Commonwealth v. Knoble, 2 MAP 2010

Decision Date28 March 2012
Docket NumberNo. 2 MAP 2010,2 MAP 2010
PartiesCOMMONWEALTH OF PENNSYLVANIA, Appellant v. DAVID S. KNOBLE, Appellee
CourtPennsylvania Supreme Court

CASTILLE, C.J., SAYLOR, EAKIN, BAER, TODD, McCAFFERY, ORIE MELVIN, JJ.

Appeal from the order of the Superior

Court entered 06-24-2009 at No. 1883

EDA 2008 vacating and remanding the

Judgment of Sentence of the Montgomery

County Court of Common Pleas Criminal

Division entered 05-29-2008 at No. CP-

46-CR-0004003-2004

ARGUED: September 14, 2010

OPINION

MR. JUSTICE EAKIN

In February, 2005, appellee David Knoble entered an open guilty plea to charges of endangering the welfare of a child, corruption of minors, and criminal conspiracy to commit statutory assault, admitting he conspired with his then-wife for her to engage in sexual intercourse with his 14-year-old son while he observed. He was sentenced to an aggregate term of one to two years imprisonment followed by four years probation and was ordered to comply with any special probation conditions imposed by the Pennsylvania Board of Probation and Parole.

After serving the sentence of imprisonment, Knoble was placed on probation; he signed an Acceptance for State Supervision form agreeing to abide by the specialprobation conditions imposed by the court and the supervising probation staff. One condition required successful completion of a sex offender outpatient program; Knoble was advised that termination from or unsuccessful completion of the program would constitute a probation violation. He underwent a sex offender intake assessment with the treatment facility and began attending a specialized high-risk weekly counseling group. Six months into his probationary term, Knoble was terminated from the program for dishonesty during his sexual history therapeutic polygraph tests and was arrested for violating his probation.

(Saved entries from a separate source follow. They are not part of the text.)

(* ===== verification/ReconcilerSafety.v ===== *)
(** What the reconciler promises, whatever its kernel and its store do: the
    durable record only moves forward, the intent is durable before the kernel
    is touched, success means verified, and stale input is refused untouched. *)
From S2P Require Import Prelude.
From S2P Require Import GoNet.
From S2P Require Import SpecTypes.
From S2P Require Import SpecCanonical.
From S2P Require Import SpecValidate.
From S2P Require Import SpecTheorems.
From S2P Require Import SpecChecksum.
From S2P Require Import Meter.
From S2P Require Import FabricCompiler.
From S2P Require Import NftCompiler.
From S2P Require Import TcCompiler.
From S2P Require Import DataplaneFacts.
From S2P Require Import AgentStore.
From S2P Require Import Reconciler.
From S2P Require Import ReconcilerFacts.

(** * What the environment promises *)
Definition valid (r : StateRecord) : Prop := StateRecord_Validate r = None.

(** Equal but for the format version, which a store may raise. *)
Definition same_content (r r' : StateRecord) : Prop :=
  set_Version 0 r = set_Version 0 r'.

(** A store that keeps what it was told: a load gives the stored record back, a
    save that reports success has replaced it by a valid one, a save that
    reports failure has either replaced it or left it; and no kernel call
    touches it. *)
Class StoreLaws {W} (E : Env W) (stored : W → StateRecord) : Prop := {
  sl_load w : stored (e_Load E w).1 = stored w
    ∧ ∀ r, (e_Load E w).2 = inr r → same_content r (stored w) ∧ valid r;
  sl_save r w :
    stored (e_Save E r w).1 = stored w ∧ (e_Save E r w).2 ≠ None
    ∨ same_content r (stored (e_Save E r w).1) ∧ valid (stored (e_Save E r w).1);
  sl_now w : stored (e_now E w).1 = stored w;
  sl_inspect w : stored (e_Inspect E w).1 = stored w;
  sl_check s w : stored (e_Check E s w).1 = stored w;
  sl_apply s w : stored (e_Apply E s w).1 = stored w;
  sl_counters r w : e_ReadCounters E = Some r → stored (r w).1 = stored w;
  sl_conntrack d n l w : e_conntrack E = Some d → stored (d n l w).1 = stored w;
  sl_tc tc p w : e_tc E = Some tc →
    stored (tc_Check tc p w).1 = stored w ∧ stored (tc_Apply tc p w).1 = stored w
    ∧ stored (tc_Verify tc p w).1 = stored w;
  sl_fabric fb p q w : e_fabric E = Some fb →
    stored (fb_Check fb p q w).1 = stored w ∧ stored (fb_Prepare fb p w).1 = stored w
    ∧ stored (fb_Cleanup fb p q w).1 = stored w ∧ stored (fb_Verify fb p w).1 = stored w;
}.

At Knoble's Gagnon II hearing,1 Jon Welsh, a certified sex offender treatment specialist in charge of Knoble's sexual counseling group, testified that one of the primary stages of sex offender treatment is for an individual to take a sexual history therapeutic polygraph in order to objectively assess a participant's self-reported sexual history. After failing the polygraph, Knoble admitted during group treatment that he had been dishonest about his sexual history. Knoble took a second polygraph, and again disclosed during a subsequent group therapy session that he had been deceptive about essential aspects of his sexual history. Knoble admitted he had victimized other minors, and accepted responsibility for a sexual offense against a minor for which he had previously been acquitted. Due to his continued dishonesty, Knoble was released from the program.

Following the hearing, the court revoked Knoble's probation, determining the sex offender treatment was a reasonable special probation condition which Knoble violated by not completing the program; the court sentenced Knoble on his underlying offenses.

The Superior Court reversed, concluding the questions posed during the polygraph tests improperly required Knoble to answer incriminating questions that would result in the divulgence of previously unreported criminal behavior. Commonwealth v. Knoble, No. 1883 EDA 2008, unpublished memorandum at 12 (Pa. Super. filed June 24, 2009). The court relied on Commonwealth v. Shrawder, 940 A.2d 436, 443 (Pa. Super. 2007), which determined therapeutic polygraph tests were a proper element in sex offender treatment programs and did not violate the Fifth Amendment protection against self-incrimination so long as the inquiries related to the underlying sentenced offense and did not compel the participant to provide information which could be used against him in a subsequent criminal trial. The court also noted Shrawder's holding that if a probationer is asked to answer incriminating polygraph questions, he remains free to assert his Fifth Amendment privilege against self-incrimination. Knoble, at 9-10 (citing Shrawder, at 443).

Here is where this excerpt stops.